After the meeting I think I have a slightly better understanding of what Zaqar is but I am still not entirely sure. As best as I can tell, it is a lightweight, keystone authenticated, multi-tenant messaging system. I am still a little troubled that of the many people in the room who were knowledgeable of zaqar, there appeared to be some disagreement on how best to describe or explain the project.

I learned that users of zaqar can authenticate with keystone and then interact with zaqar, and pass messages using it. I learned also that zaqar is spelt with a 'q' that is not followed by a 'u'. i.e. it isn't zaquar as I had thought it was.

It became clear that the underlying transport in zaqar is not based on an existing AMQP service, rather zaqar is a "from the ground up" implementation. This scares me (a lot).

I gather there is currently no oslo.messaging integration with zaqar; for Trove to use zaqar we would have to either (a) abandon oslo.messaging and use zaqar, or (b) build in smarts within Trove to determine at run time whether we are using zaqar or o.m and implement code in Trove to handle the differences between them if any.

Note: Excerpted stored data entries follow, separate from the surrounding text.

(** An allocation leaves the table as it was or adds one valid entry. *)
Lemma alloc_table_cases st infop idp :
  let st' := snd (kpersona_alloc_syscall infop idp st) in
  table st' = table st
  \/ (exists new_id e,
        (forall p, p <> new_id -> table st' !! p = table st !! p) /\
        table st' !! new_id = Some e /\ pna_valid e = true).
Proof.
  intros st'. subst st'.
  destruct (issuser st) eqn:Hsu.
  2: { left. by rewrite alloc_unprivileged. }
  destruct (kpersona_copyin_fails st infop kinfo_uninit)
    as [(k & w & Hm & Hv)|(e & k' & Hfail & _)].
  2: { left. unfold kpersona_alloc_syscall.
       unfold bind at 1, gets at 1. rewrite Hsu. simpl.
       unfold bind at 1. by rewrite Hfail. }
  pose proof (alloc_effect st infop idp k w Hsu Hm Hv) as Heff.
  cbv zeta in Heff.
  destruct (kpersona_alloc_syscall infop idp st) as [error st']. simpl.
  destruct Heff as (login & evs & _ & Hcases).
  destruct (table st !! alloc_new_id _ _ _) as [e0|].
  { left. by destruct Hcases as (_ & ? & _). }
  destruct Hcases as [(? & _)|(Hrest & (e & He & Hv' & _) & _)]; [by left|].
  right. eauto.
Qed.

(** X24: every call of [persona] keeps the table free of dead entries: if
    every entry is valid or referenced before the call, so is every entry
    after it. *)
Theorem persona_keeps_every_entry_live pargs st :
  entries_live (table st) ->
  entries_live (table (snd (sys_persona pargs st))).
Proof.
  intros Hlive.
  destruct (changes_registry (pargs_operation pargs)) eqn:Hop.
  2: { assert (table (snd (sys_persona pargs st)) = table st) as ->; [|done].
       unfold sys_persona.
       destruct (pargs_operation pargs); try discriminate Hop.
       - by apply get_keeps_table.
       - apply info_keeps_table.
       - by apply pidinfo_keeps_table.
       - apply find_keeps_table.
       - done. }
  unfold sys_persona.
  destruct (pargs_operation pargs); try discriminate Hop.
  - destruct (alloc_table_cases st (pargs_info pargs) (pargs_id pargs))
      as [->|(new_id & e & Hrest & He & Hv)]; [done|].
    intros p e' Hp. destruct (decide (p = new_id)) as [->|Hne].
    + rewrite He in Hp. injection Hp as <-. unfold entry_live.
      by rewrite Hv.
    + rewrite Hrest in Hp by done. by apply (Hlive p e').
  - destruct (u32_at (umem st) (pargs_id pargs)) as [pid|] eqn:Hid.
    2: { by rewrite (dealloc_unreadable _ _ Hid). }
    pose proof (dealloc_run st (pargs_id pargs) pid Hid) as Hd.
    destruct (kpersona_dealloc_syscall (pargs_id pargs) st) as [error st'].
    simpl.
    destruct (issuser st); [|by destruct Hd as [_ ->]].
    destruct (persona_active pid (table st));
      [|by destruct Hd as (_ & _ & ->)].
    destruct Hd as (_ & _ & _ & Hpid & Hrest).
    intros p e' Hp. destruct (decide (p = pid)) as [->|Hne].
    + rewrite Hpid in Hp.
      destruct (table st !! pid) as [e|]; [|done]. simpl in Hp.
      unfold after_dealloc in Hp.
      destruct (Nat.leb_spec (pna_refcount e) 1); [done|].
      injection Hp as <-. unfold entry_live. simpl.
      apply Nat.ltb_lt. lia.
    + rewrite Hrest in Hp by done. by apply (Hlive p e').
Qed.

End RegistryAcrossCalls.

(** ** Error codes *)

Lemma copyout_ids_error arr idp u n : forall i st,
  let R := copyout_ids arr idp u i n None st in
  fst R = None \/ fst R = Some EFAULT.
Proof.
  induction n as [|n IH]; intros i st; simpl; [by left|].
  destruct (u <=? N.of_nat i)%N; [by left|].
  destruct (arr !! i) as [[p|]|]; [|by right..].
  rewrite bind_run, copyout_run.
  destruct (can_write _ _ _); simpl; [apply IH|by right].
Qed.

Section ErrorCodes.
Context `{PersonaConsts}.

Ltac error_leaf :=
  intros; simplify_eq; try done;
  repeat match goal with
         | Hb : negb _ = true |- _ => apply negb_true_iff in Hb
         | Hb : negb _ = false |- _ => apply negb_false_iff in Hb
         | Hb : _ && _ = true |- _ => apply andb_true_iff in Hb as [? ?]
         end;
  try done; try congruence.

Lemma alloc_errors st infop idp e :
  fst (kpersona_alloc_syscall infop idp st) = Some e ->
  may_fail_with PERSONA_OP_ALLOC e = true /\
  (e = EPERM -> issuser st = false).
Proof.
  destruct (issuser st) eqn:Hsu.
  2: { rewrite alloc_unprivileged by done. simpl. by intros [= <-]. }
  destruct (kpersona_copyin_fails st infop kinfo_uninit)
    as [(k & w & Hm & Hv)|(e0 & k' & Hfail & He0)].
  2: { unfold kpersona_alloc_syscall.
       unfold bind at 1, gets at 1. rewrite Hsu. simpl.
       unfold bind at 1. rewrite Hfail. simpl. intros [= <-].
       split; [by destruct He0 as [-> | ->]|].
       intros ->. by destruct He0. }
  unfold kpersona_alloc_syscall.
  unfold bind at 1, gets at 1. rewrite Hsu. simpl.
  unfold bind at 1. rewrite (kpersona_copyin_ok _ _ _ _ _ Hm Hv). simpl.
  unfold persona_alloc, persona_set_gid, persona_set_groups,
    alloc_out_error, persona_put, kpersona_copyout, copyin_u32, copyout.
  run_m.
  repeat split_path; intros; simplify_eq; split; error_leaf.
Qed.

It wasn't clear to me after the meeting what differences there may be with Trove; one which was alluded to was the inability to do a synchronous (call()) style message and the statement was that this was something that "could be built into a driver".

It wasn't clear to me what scale zaqar has been run at and whether anyone has in fact deployed and run zaqar at scale, and whether it has been battle hardened the way a service like RabbitMQ has. While I hear from many that RabbitMQ is a nightmare to scale and manage, I realize that it does in fact have a long history of deployments at scale.

We discussed some of the assumptions being made in the conversation relative to the security of the various parties to the communication on the existing rabbit message queue and at the conclusion of the meeting I believe we left things as below.


(a)Zaqar would be more appealing if it had a simple oslo.messaging driver and an easier path to integration by client projects like Trove. The rip-and-replace option put a certain damper on the enthusiasm

(b)Even with an o.m integration, the incremental benefits that zaqar brought were diminished by the fact that one would still have to operate an AMQP (RabbitMQ) service for the rest of the infrastructure message passing needs unless and until all projects decide to abandon RabbitMQ in favor of zaqar

(c)At this time it is likely that there is no net benefit to a project like Trove in integrating with zaqar given that the upside is likely limited, the downside(s) that we know of are significant, and there is a significant unknown risk.

My thanks to the folks from zaqar for having the session, I certainly learnt a lot more about the project, and about openstack.

Let me conclude where I began, by saying the preceding is not a 'minutes of the meeting', merely my notes from the meeting.